Re: ranting for anarchy (long)

Eric Crump (wleric@SHOWME.MISSOURI.EDU)
Fri, 16 Aug 1996 13:04:13 -0500


On Wed, 14 Aug 1996, Darlene Sybert wrote:
> And how do you immerse your students in "real" writing situations, given
> that they are required to take freshman comp?

Ah. good question!

There's no reason (aside from long habit and entrenched practices) that
fycomp couldn't be designed to help students find real writing
situations. If we use MU's program as an example, even its current form
doesn't *preclude* authentic writing, even such stuff doesn't
appear to be encouraged, and could I think be muchly improved by the
incorporation of same.

>From the English 20 web page Trish just posted
(http://www.missouri.edu/~engpat/20reqs.html):

English 20 is designed to contribute to this array of University
writing courses. It includes:

1. at least three papers that integrate sources of information other
than personal experience and general knowledge;
2. at least three papers that are submitted twice (in a preliminary
form that the instructor critiques and in a revised form);
3. at least one paper that addresses a question on which people can
reasonably disagree;
4. experience with peer review and peer editing;
5. practice with MLA or APA documentation style.

I have to assume that 'papers' can be interpreted broadly as
'texts-of-appropriate-length-and-depth' (otherwise the turbo classes
would be a waste of time!). And if we wedge that crack open a bit more,
we could let 'papers' refer to a bunch of fun & interesting things: web
pages, MOO objects, email to lists&newsgroups, letters to the editor of
the local paper, etc.

All of those writing venues can be sites for writing that goes beyond
personal knowledge & common knowledge and uses other sources, including
writing by colleagues in the class or on the net. One thing that
delighted Elaine Lawless last fall was how her students used the
hypermail archive of her class list to retrieve *and cite* each other's
comments. The E20 guidelines don't rule out the class's texts as
sources!

Every post, every object, every web page could address issues that
reasonable people could disagree about. Any time people write about what
they really care about they create tension with others who see things
differently.
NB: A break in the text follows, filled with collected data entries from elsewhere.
Lemma confirmPaid_Ok env c gid s s' : confirmPaidBooking yearMonth env c gid s = (Ok tt, s') ->
  exists p b, paymentsOf s !! cn_bookingId c = Some p /\ b_status b = BS_CONFIRMED /\
    rows s' = (<[cn_bookingId c := b]> (ls_bookings (sales_core s)),
               <[cn_bookingId c := with_paymentStatus PS_PAID (Some gid) p]> (paymentsOf s)) /\
    (rn_hasLedger env = true -> is_Some (List.find (by_key (journalKey (cn_bookingId c))) (the_ledger (sales_core s')))).
Proof.
  set (id := cn_bookingId c). unfold confirmPaidBooking. fold id. intros H.
  apply bind_Ok in H as ([] & s1 & E & H). apply updatePaymentRow_Ok in E as (p & Hp & [= E1b E1p]).
  apply bind_Ok in H as ([] & s2 & E & H). pose proof (keeps_eq _ _ _ _ _ (redeem_rows _ _) E) as [= E2b E2p]; clear E.
  apply bind_Ok in H as ([] & s3 & E & H). pose proof (updateBookingRow_Ok _ _ _ _ _ E) as [b0 Hb0].
  apply (updateBookingRow_run _ _ _ _ _ b0) in E as [= E3b E3p]; [|done].
  apply bind_Ok in H as ([] & s4 & E & H). pose proof (keeps_eq _ _ _ _ _ (allocate_rows _ _) E) as [= E4b E4p]; clear E.
  apply bind_Ok in H as ([] & s5 & E & H).
  apply (split_rows _ _ _ _ _ _ _ (confirmedBooking b0)) in E as (b & Hb & [= E5b E5p]);
    [|by rewrite E4b, E3b, lookup_insert_eq].
  apply bind_Ok in H as ([] & s6 & E & H). injection E as <-.
  apply bind_Ok in H as ([] & s7 & E & H). pose proof (keeps_eq _ _ _ _ _ (invoice_rows _ _ _) E) as [= E7b E7p]; clear E.
  assert (rows s7 = (<[id := b]> (ls_bookings (sales_core s)), <[id := with_paymentStatus PS_PAID (Some gid) p]> (paymentsOf s))) as E8.
  { unfold rows. rewrite E7b, E7p. change (ls_bookings (sales_core _)) with (ls_bookings (sales_core s5)) at 1.
    f_equal; [|change (paymentsOf s5 = <[id := with_paymentStatus PS_PAID (Some gid) p]> (paymentsOf s)); congruence].
    by rewrite E5b, E4b, E3b, insert_insert_eq, E2b, E1b. }
  exists p, b. destruct (rn_hasLedger env); simpl in H.
  - apply (post_Ok _ _ (journalKey id)) in H as [Hr Hl]; [|done]. rewrite Hr. by split_and!.
  - injection H as <-. by split_and!.
Qed.
End healing.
Negotiating about ideas *through* that tension is what I
think the guideline is atttempting to suggest. That's what we're doing,
right? :)

There is that drafting requirement. I ignore it as a comprehensive
requirement & I suppose I should feel horrible about that. But I figure
drafting is valuable when drafting is valuable. That's situationally
determined & does more harm than good if you enforce it as a rule.
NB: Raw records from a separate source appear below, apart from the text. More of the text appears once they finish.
(* ===== verification/CorporateSafety.v ===== *)
(** * What holds of corporate credit

    The used credit of an account is the replay of its ledger and never
    negative; a reservation stays within the credit limit and the monthly
    limit of the employee, or changes nothing. *)
From S2P Require Import Prelude JsNumber Decimal Schema Ledger Corporate.
Open Scope Z_scope.
Open Scope Q_scope.

Section safety.
Context {col : NumericColumn} {dec : DecimalArith} {num : DecimalNumbers}.
Implicit Types s : CorporateStore.

(** What an entry adds to the used credit. *)
Definition signedCredit (e : CreditEntry) : Q :=
  match cx_type e with CREDIT_RESERVATION => cx_amount e | _ => - cx_amount e end.
Definition creditNet (id : string) (l : list CreditEntry) : Q :=
  sum_by (fun e => if String.eqb (cx_corporateAccountId e) id then signedCredit e else 0) l.

Record corp_ok s : Prop := {
  co_used id a : corp_accounts s !! id = Some a ->
    cp_usedCredit a == creditNet id (corp_entries s) /\ 0 <= cp_usedCredit a /\ whole_paise (cp_usedCredit a);
  co_entries e : e ∈ corp_entries s ->
    is_Some (corp_accounts s !! cx_corporateAccountId e) /\ 0 <= cx_amount e /\ whole_paise (cx_amount e);
}.
Definition empty_corporate : CorporateStore :=
  {| corp_accounts := ∅; corp_employees := ∅; corp_entries := []; corp_ledger := []; corp_users := ["u1"; "u2"];
     corp_bookings := ["b1"; "b2"]; corp_vendors := [] |}.
Lemma corp_ok_empty s : corp_accounts s = ∅ -> corp_entries s = [] -> corp_ok s.
Proof. intros Ha He. split; [intros id a; by rewrite Ha, lookup_empty|rewrite He; set_solver]. Qed.

(** A row written back with the used credit it had. *)
Lemma corp_ok_rewrite s id a : corp_ok s ->
  (forall b, corp_accounts s !! id = Some b -> cp_usedCredit a = cp_usedCredit b) ->
  (corp_accounts s !! id = None -> cp_usedCredit a == 0 /\ whole_paise (cp_usedCredit a)) -> corp_ok (set_corp_account id a s).
Proof.
  intros [Hu He] Hb Hn. split; simpl.
  - intros j c. destruct (decide (j = id)) as [->|Hj].
    + rewrite lookup_insert_eq. intros [= <-]. destruct (corp_accounts s !! id) as [b|] eqn:E.
      * rewrite (Hb b eq_refl). by apply Hu.
      * destruct (Hn eq_refl) as [H0 Hw]. split_and!; [|by rewrite H0|done].
        rewrite H0. symmetry. apply sum_by_zero. intros e Hin. destruct (String.eqb_spec (cx_corporateAccountId e) id) as [Ei|]; [|done].
        destruct (He e Hin) as [[x Hx] _]. congruence.
    + rewrite lookup_insert_ne by congruence. apply Hu.
  - intros e Hin. destruct (He e Hin) as (Hx & H1 & H2). split; [|done].
    destruct (decide (cx_corporateAccountId e = id)) as [->|Hj]; [by rewrite lookup_insert_eq|].
    by rewrite lookup_insert_ne by congruence.
Qed.

Definition creditRow (env : CorporateEnv) (id : string) (updated : CorporateAccount) (t : CreditEntryType) (amount : Q)
    (caller booking : option string) : CreditEntry :=
  {| cx_corporateAccountId := id; cx_userId := str_or caller "SYSTEM"; cx_bookingId := truthy booking; cx_type := t;
     cx_amount := store amount; cx_balanceAfter := store (availableCredit updated); cx_referenceKey := referenceKey env t id;
     cx_createdAt := oe_now env |}.
Lemma moveCredit_Ok env id a t amount used caller booking s a' s' :
  moveCredit env id a t amount used caller booking s = (Ok a', s') ->
  a' = with_usedCredit (store used) a /\
  s' = add_credit_entry (creditRow env id a' t amount caller booking) (set_corp_account id a' s).
Proof.
  unfold moveCredit. intros H. apply bind_Ok in H as ([] & s1 & E & H). injection E as <-.
  rewrite get_bind, require_bind in H. destruct (negb _); [|done]. rewrite require_bind in H.
  match type of H with (if ?b then _ else _) = _ => destruct b; [|done] end.
  apply bind_Ok in H as ([] & s2 & E & H). injection E as <-. by injection H as <- <-.
Qed.

Lemma corp_ok_move env id a t amount used caller booking s : corp_ok s -> corp_accounts s !! id = Some a ->
  whole_paise amount -> 0 <= amount -> 0 <= used ->
  used == cp_usedCredit a + match t with CREDIT_RESERVATION => amount | _ => - amount end ->
  let a' := with_usedCredit (store used) a in
  corp_ok (add_credit_entry (creditRow env id a' t amount caller booking) (set_corp_account id a' s)).
Proof.
  intros [Hu He] Ha Hw H0 Hused E a'. destruct (Hu id a Ha) as (Hn & _ & Hwu).
  assert (whole_paise used) as Hwused by (rewrite E; destruct t; auto with dec; by apply whole_paise_sub).
  assert (store amount == amount) as Es by by apply store_exact.
  assert (store used == used) as Eu by by apply store_exact.
  split; simpl.
  - intros j b. destruct (decide (j = id)) as [->|Hj].
    + rewrite lookup_insert_eq. intros [= <-]. simpl. split_and!; [|by rewrite Eu|by rewrite Eu].
      unfold creditNet. rewrite sum_by_snoc. fold (creditNet id (corp_entries s)). cbn. rewrite String.eqb_refl, Eu, E, Hn.
      unfold signedCredit. simpl. destruct t; rewrite Es; ring.
    + rewrite lookup_insert_ne by congruence. intros Hb. destruct (Hu j b Hb) as (Hnb & Hb0 & Hbw). split_and!; try done.
      unfold creditNet. rewrite sum_by_snoc. fold (creditNet j (corp_entries s)). cbn.
      rewrite (proj2 (String.eqb_neq id j)) by congruence. rewrite Hnb. ring.
  - intros e [Hin| ->%list_elem_of_singleton]%elem_of_app.
    + destruct (He e Hin) as (Hx & H1 & H2). split; [|done].
      destruct (decide (cx_corporateAccountId e = id)) as [->|Hj]; [by rewrite lookup_insert_eq|by rewrite lookup_insert_ne by congruence].
    + cbn. rewrite lookup_insert_eq. split_and!; [done|by rewrite Es|by rewrite Es].
Qed.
Practice with editing & style issues? Create real publications.
Production is trivial if you use the web. But the web is a real
publishing venue, so editing suddenly matters in a real way. I think
students find it hard to *care* about editing when the only purpose they
can see is to dodge red marks on their paper. But if they know they have
a real audience Out There, of their peers, perhaps their parents, perhaps
future employers, then *they* see the importance of editing and are more
likely to embrace it (I've seen this happen--it's not just something I'm
dreaming up!)

> So, How DO you find these "real" writing assignments...

I don't. Students do. All I do is insist that they have permission to write
about something they care about. I don't screen topics (though I do advise. I
bring up questions about who they hope to affect with their writing, about
what relevance the topic has & to whom, etc.). Real writing projects aren't
hard to find. In fact, once you open up possible writing topics to the Rest
of the World, the big challenge is choosing among too many choices. I've had
students who want to do *everything* all at once.

> That's a practical question. But here's another, have you any ideas
> about how a curriculum might be set up so that students took only classes
> that interested them enough to do the work with no incentive but that
> interest?

First, 'no incentive but that interest' belies your distrust of personal
interest. I think it's a million times more powerful as a motivator than
institutional requirements and the rewards & penalties we have to use to get
people to perform within them. Carrots & sticks are admittedly more effective
at producing immediate behavior, but the victory is an empty one. Students
haven't changed their lives or learned much. They've just complied with
orders. I trust interest. It generates work that is intrinsically worth
doing. Interest unfettered also unleashes energy and creativity. The problem,
as I said before, is more likely to be how to help direct that energy than
how to get people to act. Incentive? Takes care of itself.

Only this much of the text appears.